Дмитрий Бураго знает этот секрет. Он творит свой Киев, который становится у него Киевским Сбором. Вот здесь я сделаю одну оговорку, важную для меня. Слово «сбор» поэт, по его уверениям, употребил в значении «всякая всячина». И его можно понять. Он действительно собрал в сборнике все, что воодушевлено и сотворено его любимым городом. Но… Слово «сбор», пройдя через горнило старо- и церковнославянской святости, трансформировалось там в СОБОРЪ. Я даже вначале, пока сам автор не указал мне на мою ошибку, считал, что книга называется именно «Киевским со́бором». Впрочем, я не думаю, что сильно ошибся, потому что будничный «сбор», воплотившись в слове, обретя стройность и завершенность, ощутив себя Словом, стал, по крайней мере, для меня, Собором, храмом, где проживает святость этого города, Богом, которому он поклоняется. Дмитрий, по его же честному признанию, ничего такого не имел в виду. Но можем ли мы быть уверены в том, что созданное нами всегда такое, как мы его задумывали? Думаю, что нет. Иногда оно превращается в свою противоположность и разочаровывает и нас, и наших почитателей, а иногда вырывается из придуманных нами рамок и начинает жить своей жизнью, даря нам бессмертие.

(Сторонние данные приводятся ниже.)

Lemma PushEntry_frame e entry op w r w' :
  PushEntry e entry op w = (r, w') ->
  sync_pending (db w') = sync_pending (db w) /\
  match r with
  | Ok _ => valid_op op = true /\ exists event, relay_events w' = relay_events w ++ [event]
  | Err _ => relay_events w' = relay_events w
  end.
Proof.
  intros Hrun. destruct r as [[]|err].
  - destruct (PushEntry_ok _ _ _ _ _ Hrun) as (Hop & event & signBytes & -> & _).
    destruct (after_push_frame w entry op event signBytes) as (_ & Hp & _ & Hev).
    split_and!; try done. by exists event.
  - by destruct (PushEntry_failing _ _ _ _ _ _ Hrun) as (_ & _ & Hp & _ & Hev & _).
Qed.

Lemma flush_loop_inv e pending firstErr w r w' :
  flush_loop e pending firstErr w = (r, w') ->
  exists res pushed,
    r = Ok res /\
    relay_events w' = relay_events w ++ pushed /\
    (length pushed <= length pending)%nat /\
    sync_pending (db w') ⊆ sync_pending (db w) /\
    (pushed = [] -> sync_pending (db w') = sync_pending (db w)) /\
    (is_Some firstErr -> res = firstErr) /\
    (res = None ->
       length pushed = length pending /\
       Forall (fun item => valid_op (Op item) = true /\
                 (ID (PEntry item) <> "" ->
                  sync_pending (db w') !! ID (PEntry item) = None)) pending).
Proof.
  revert firstErr w. induction pending as [|item rest IH]; intros firstErr w Hrun.
  - injection Hrun as <- <-. exists firstErr, []. rewrite app_nil_r.
    split_and!; done.
  - cbn [flush_loop] in Hrun. destruct (valid_op (Op item)) eqn:Hop; cbn [negb] in Hrun.
    + unfold bind at 1, catch in Hrun.
      destruct (PushEntry e (PEntry item) (Op item) w) as [r0 w1] eqn:Hpush.
      cbn [fst snd] in Hrun.
      destruct (PushEntry_frame _ _ _ _ _ _ Hpush) as (Hp & Hr0).
      destruct r0 as [[]|err].
      * destruct Hr0 as (_ & event & Hev).
        unfold bind at 1, ignore_err in Hrun.
        destruct (RemovePendingEntry_run (state e) (ID (PEntry item)) w1)
          as (w2 & Hrem & Hp2 & Hev2).
        rewrite Hrem in Hrun. cbn [snd] in Hrun.
        destruct (IH _ _ Hrun) as (res & pushed & -> & Hev3 & Hlen & Hsub & _ & Hfirst & Hall).
        exists res, (event :: pushed). split_and!; try done.
        -- rewrite Hev3, Hev2, Hev. by rewrite <- app_assoc.
        -- cbn [length]. lia.
        -- etrans; [exact Hsub|]. rewrite Hp2, Hp. apply removed_subseteq.
        -- intros Hres. destruct (Hall Hres) as [Hlen' Hrest]. split; [cbn; lia|].
           constructor; [|done]. split; [done|]. intros Hid.
           eapply lookup_weaken_None; [|exact Hsub].
           rewrite Hp2. apply String.eqb_neq in Hid. rewrite Hid.
           apply lookup_delete_eq.
      * rename Hr0 into Hev.
        destruct (IH _ _ Hrun) as (res & pushed & -> & Hev3 & Hlen & Hsub & Hsame & Hfirst & Hall).
        exists res, pushed. split_and!; try done.
        -- by rewrite Hev3, Hev.
        -- cbn [length]. lia.
        -- by rewrite <- Hp.
        -- intros Hnil. by rewrite (Hsame Hnil).
        -- intros Hsome. rewrite Hfirst; by destruct firstErr.
        -- intros ->. by destruct firstErr; specialize (Hfirst ltac:(eauto)).
    + destruct (IH _ _ Hrun) as (res & pushed & -> & Hev3 & Hlen & Hsub & Hsame & Hfirst & Hall).
      exists res, pushed. split_and!; try done.
      * cbn [length]. lia.
      * intros Hsome. rewrite Hfirst; by destruct firstErr.
      * intros ->. by destruct firstErr; specialize (Hfirst ltac:(eauto)).
Qed.

(** X13. [FlushPendingEntries] pushes every queued change at most once
    and the queue only shrinks.  The relay's log grows by the events
    pushed, at most one per queued change; when nothing could be pushed
    the queue is as it was.  When the flush returns no error, every
    queued change had op upsert or delete, exactly one event per change
    was pushed, and no change with an entry id is left under its id.  A
    queue that cannot be read fails the flush and nothing is done. *)
Theorem flush_pushes_each_change_at_most_once (e : Engine) (w w' : World)
    (r : result unit) :
  FlushPendingEntries e w = (r, w') ->
  sync_pending (db w') ⊆ sync_pending (db w) /\
  (forall err, (GetPendingEntries (state e) w).1 = Err err ->
     r = Err (ErrWrap "failed to load pending entries" err) /\ w' = w) /\
  exists pushed,
    relay_events w' = relay_events w ++ pushed /\
    (pushed = [] -> sync_pending (db w') = sync_pending (db w)) /\
    forall pending, (GetPendingEntries (state e) w).1 = Ok pending ->
      (length pushed <= length pending)%nat /\
      (r = Ok tt ->
         length pushed = length pending /\
         Forall (fun item => valid_op (Op item) = true /\
                   (ID (PEntry item) <> "" ->
                    sync_pending (db w') !! ID (PEntry item) = None)) pending).
Proof.
  intros Hrun. unfold FlushPendingEntries in Hrun.
  unfold bind at 1, wrap in Hrun.
  pose proof (GetPendingEntries_ro (state e) w) as Hro.
  destruct (GetPendingEntries (state e) w) as [[pending|err] w0];
    cbn [fst snd] in *; subst w0.
  - destruct pending as [|item rest].
    + injection Hrun as <- <-. split; [done|]. split; [done|].
      exists []. rewrite app_nil_r. split_and!; try done.
      intros ? [= <-]. split; [done|]. by intros _.
    + cbn [length Nat.eqb] in Hrun.
      apply bind_inv in Hrun as [(res & w1 & Hloop & Hrun) | (e0 & Hloop & ->)].
      * destruct (flush_loop_inv _ _ _ _ _ _ Hloop)
          as (res' & pushed & [= <-] & Hev & Hlen & Hsub & Hsame & _ & Hall).
        assert (Hw : w' = w1) by (destruct res; by injection Hrun as _ <-).
        subst w1. split; [done|]. split; [done|].
        exists pushed. split_and!; try done.
        intros ? [= <-]. split; [done|]. intros ->.
        destruct res; [done|]. by apply Hall.
      * by destruct (flush_loop_inv _ _ _ _ _ _ Hloop) as (? & ? & [=] & _).
  - injection Hrun as <- <-. split; [done|]. split; [by intros ? [= <-]|].
    exists []. rewrite app_nil_r. split_and!; done.
Qed.

End Flush.

Section PushHandler.
Context `{Externals}.

Lemma AddPendingEntry_relay s op entry w :
  relay_events (AddPendingEntry s op entry w).2 = relay_events w.
Proof.
  unfold AddPendingEntry. destruct (String.eqb (ID entry) ""); [done|].
  unfold getVaultKey. destruct (vaultKey s) as [key|]; [|done].
  unfold bind at 1, ret. destruct (json_Marshal_payload _); [|done].
  unfold bind, wrap, crypto_Encrypt.
  destruct (NewX key); [|done]. unfold bind, rand_Read, ret, modify. cbn [fst snd].
  by destruct w as [[] ? ? ?].
Qed.

Lemma handleSyncPushEntry_run a s e entry op w :
  syncState a = Some s -> syncEngine a = Some e -> valid_op op = true ->
  handleSyncPushEntry a entry op w =
  match PushEntry e entry op w with
  | (Err err, w1) =>
      (StatusMsg ("Sync push failed (queued for retry): " +:+ Error err) true,
       (AddPendingEntry s op entry w1).2)
  | (Ok _, w1) => (SyncStatusUpdateMsg "synced", (RemovePendingEntry s (ID entry) w1).2)
  end.
Proof.
  intros Hs He Hop. unfold handleSyncPushEntry. rewrite Hs, He, Hop. cbn [negb].
  unfold answer, bind at 1, catch.
  by destruct (PushEntry e entry op w) as [[[]|err] w1].
Qed.

(** X14. What [handleSyncPushEntry] leaves behind.  Without sync
    objects it does nothing; with an op other than upsert and delete it
    reports the error and does nothing.  When the push fails the change
    is queued under the entry id, readable as the same (op, entry), the
    other queued changes stay, nothing reached the relay, and the
    message carries the error; but for an entry without id nothing is
    queued although the message says so.  When the push succeeds the
    change queued for the entry id, if any, is dropped. *)
Theorem push_handler_queues_failed_pushes (a : App) (s : SyncState) (e : Engine)
    (entry : Entry) (op : string) (w : World) :
  (syncState a = None \/ syncEngine a = None ->
     handleSyncPushEntry a entry op w = (NilMsg, w)) /\
  (syncState a = Some s -> syncEngine a = Some e ->
   (valid_op op = false ->
      handleSyncPushEntry a entry op w
      = (StatusMsg "Sync failed: invalid operation" true, w)) /\
   (valid_op op = true ->
    forall err w1, PushEntry e entry op w = (Err err, w1) ->
      let w' := (handleSyncPushEntry a entry op w).2 in
      (handleSyncPushEntry a entry op w).1
      = StatusMsg ("Sync push failed (queued for retry): " +:+ Error err) true /\
      relay_events w' = relay_events w /\
      (ID entry = "" -> sync_pending (db w') = sync_pending (db w)) /\
      (forall key data,
         aead_correct -> json_payload_correct ->
         vaultKey s = Some key -> length key = 32%nat -> ID entry <> "" ->
         json_Marshal_payload {| Op := op; PEntry := entry |} = Some data ->
         (exists record, sync_pending (db w') !! ID entry = Some record /\
                         read_pending key record = Ok {| Op := op; PEntry := entry |}) /\
         (forall id, id <> ID entry ->
            sync_pending (db w') !! id = sync_pending (db w) !! id))) /\
   (forall w1, PushEntry e entry op w = (Ok tt, w1) ->
      let w' := (handleSyncPushEntry a entry op w).2 in
      (handleSyncPushEntry a entry op w).1 = SyncStatusUpdateMsg "synced" /\
      (ID entry <> "" -> sync_pending (db w') = delete (ID entry) (sync_pending (db w))) /\
      (ID entry = "" -> sync_pending (db w') = sync_pending (db w)))).
Proof.
  split.
  - unfold handleSyncPushEntry. intros [->| ->]; [done|]. by destruct (syncState a).
  - intros Hs He. split_and!.
    + intros Hop. unfold handleSyncPushEntry. by rewrite Hs, He, Hop.
    + intros Hop err w1 Hpush.
      destruct (PushEntry_frame _ _ _ _ _ _ Hpush) as (Hp & Hev).
      rewrite (handleSyncPushEntry_run a s e) by done. rewrite Hpush. cbn [fst snd].
      split_and!; try done.
      * by rewrite AddPendingEntry_relay.
      * intros Hid. unfold AddPendingEntry. rewrite Hid. exact Hp.
      * intros key data Haead Hjson Hkey Hlen Hid Hm.
        rewrite (AddPendingEntry_run s key op entry data) by done. cbn [snd].
        rewrite pending_with_pending. split.
        -- eexists. split; [apply lookup_insert_eq|].
           apply read_pending_sealed; try done. apply length_fixN.
        -- intros id Hne. rewrite lookup_insert_ne by done. by rewrite <- Hp.
    + intros w1 Hpush.
      destruct (PushEntry_frame _ _ _ _ _ _ Hpush) as (Hp & Hop & _).
      rewrite (handleSyncPushEntry_run a s e) by done. rewrite Hpush. cbn [fst snd].
      destruct (RemovePendingEntry_run s (ID entry) w1) as (w2 & Hrem & Hp2 & _).
      rewrite Hrem. cbn [fst snd]. split_and!; try done.
      * intros Hid. apply String.eqb_neq in Hid. by rewrite Hp2, Hid, Hp.
      * intros Hid. by rewrite Hp2, Hid, Hp.
Qed.

End PushHandler.

Lemma flush_pushes_each_change_at_most_once_witness :
  let entry := Fixture.entry "e1" "ex.com" in
  let a := {| store_VaultKey := Some Fixture.master_key;
              syncState := Some Fixture.sync_state;
              syncEngine := Some (Fixture.engine Fixture.unreachable) |} in
  let w := (handleSyncPushEntry (H := Fixture.externals) a entry "upsert"
              (Fixture.world_of Fixture.dev_a [Fixture.dev_a])).2 in
  let e := Fixture.engine (Fixture.healthy []) in
  let run := FlushPendingEntries (H := Fixture.externals) e w in
  size (sync_pending (db w)) = 1%nat /\
  run.1 = Ok tt /\
  length (relay_events run.2) = 1%nat /\
  sync_pending (db run.2) !! "e1" = None /\
  sync_pending (db run.2) ⊆ sync_pending (db w).
Proof.
  intros entry a w e run.
  split; [vm_compute; reflexivity|]. split; [vm_compute; reflexivity|].
  split; [vm_compute; reflexivity|]. split; [vm_compute; reflexivity|].
  exact (proj1 (@flush_pushes_each_change_at_most_once Fixture.externals e w run.2 run.1
                  (surjective_pairing run))).
Defined.

Lemma push_handler_queues_failed_pushes_witness :
  let entry := Fixture.entry "e1" "ex.com" in
  let a := {| store_VaultKey := Some Fixture.master_key;
              syncState := Some Fixture.sync_state;
              syncEngine := Some (Fixture.engine Fixture.unreachable) |} in
  let w := Fixture.world_of Fixture.dev_a [Fixture.dev_a] in
  let w' := (handleSyncPushEntry (H := Fixture.externals) a entry "upsert" w).2 in
  exists record,
    sync_pending (db w') !! "e1" = Some record /\
    read_pending (H := Fixture.externals) Fixture.master_key record
    = Ok {| Op := "upsert"; PEntry := entry |}.
Proof.
  intros entry a w w'.
  pose (run := PushEntry (H := Fixture.externals) (Fixture.engine Fixture.unreachable)
                 entry "upsert" w).
  assert (Hpush : run = (Err (ErrWrap "failed to push event"
                                (ErrNew "request failed: connection refused")), run.2)).
  { assert (Hfst : run.1 = Err (ErrWrap "failed to push event"
                                  (ErrNew "request failed: connection refused")))
      by (vm_compute; reflexivity).
    rewrite (surjective_pairing run) at 1. by rewrite Hfst. }
  destruct (@push_handler_queues_failed_pushes Fixture.externals a Fixture.sync_state
              (Fixture.engine Fixture.unreachable) entry "upsert" w) as [_ Hconf].
  destruct (Hconf eq_refl eq_refl) as (_ & Hfail & _).
  destruct (Hfail eq_refl _ _ Hpush) as (_ & _ & _ & Hqueued).
  destruct (Hqueued Fixture.master_key _ fixture_aead_correct fixture_json_payload_correct
              eq_refl eq_refl ltac:(discriminate) eq_refl) as [Hrec _].
  exact Hrec.
Defined.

Сотворение Собора значимо в любой поэтической судьбе. Негоже, наверно, вспоминать чужие стихи, размышляя по поводу конкретной и вполне определенной книги, но они так подходят к этой ситуации. Когда-то А. Вознесенский написал:
Взойдя на гору, основав державу,
Я знал людскую славу и разор.
В чужих соборах мои кони ржали –
настало время возводить собор.
(А. Вознесенский «Андрей Палисадов»)
Возведение Собора для поэта – момент осознания своей силы созидателя. И, судя по всему, Дмитрий Бураго готов к этому. Потому что его Собор не просто интересен, он манит и зовет. От чтения этих стихов трудно оторваться. При этом поэт понимает и чувствует краеугольный камень творения – слово. У него в первом же стихотворении «начинается город с верлибра» («Колокол»). Это очень важно, поскольку, если немного утрировать определение, верлибр, – это стихи в прозе. А значит, мир Киева существует у него в двух ипостасях – поэтической, в прямом смысле этого слова, и прозаической. Поэт пишет о греховности во святости: «Ваша речь немыслима вне греха». Но это грех прозы в киевском верлибре. Кстати, интуиция подсказала поэту, что первым нужно в сборнике запечатлеть именно Колокол. Да, колокол важен сам по себе – это сигнал к службе, это знак тревоги и т.д. Но не всегда обращают внимание, что само слово колокол этимологически связано со словом глагол «речь». И колокол в этом случае – речь, первослово, звуки которого создают Собор.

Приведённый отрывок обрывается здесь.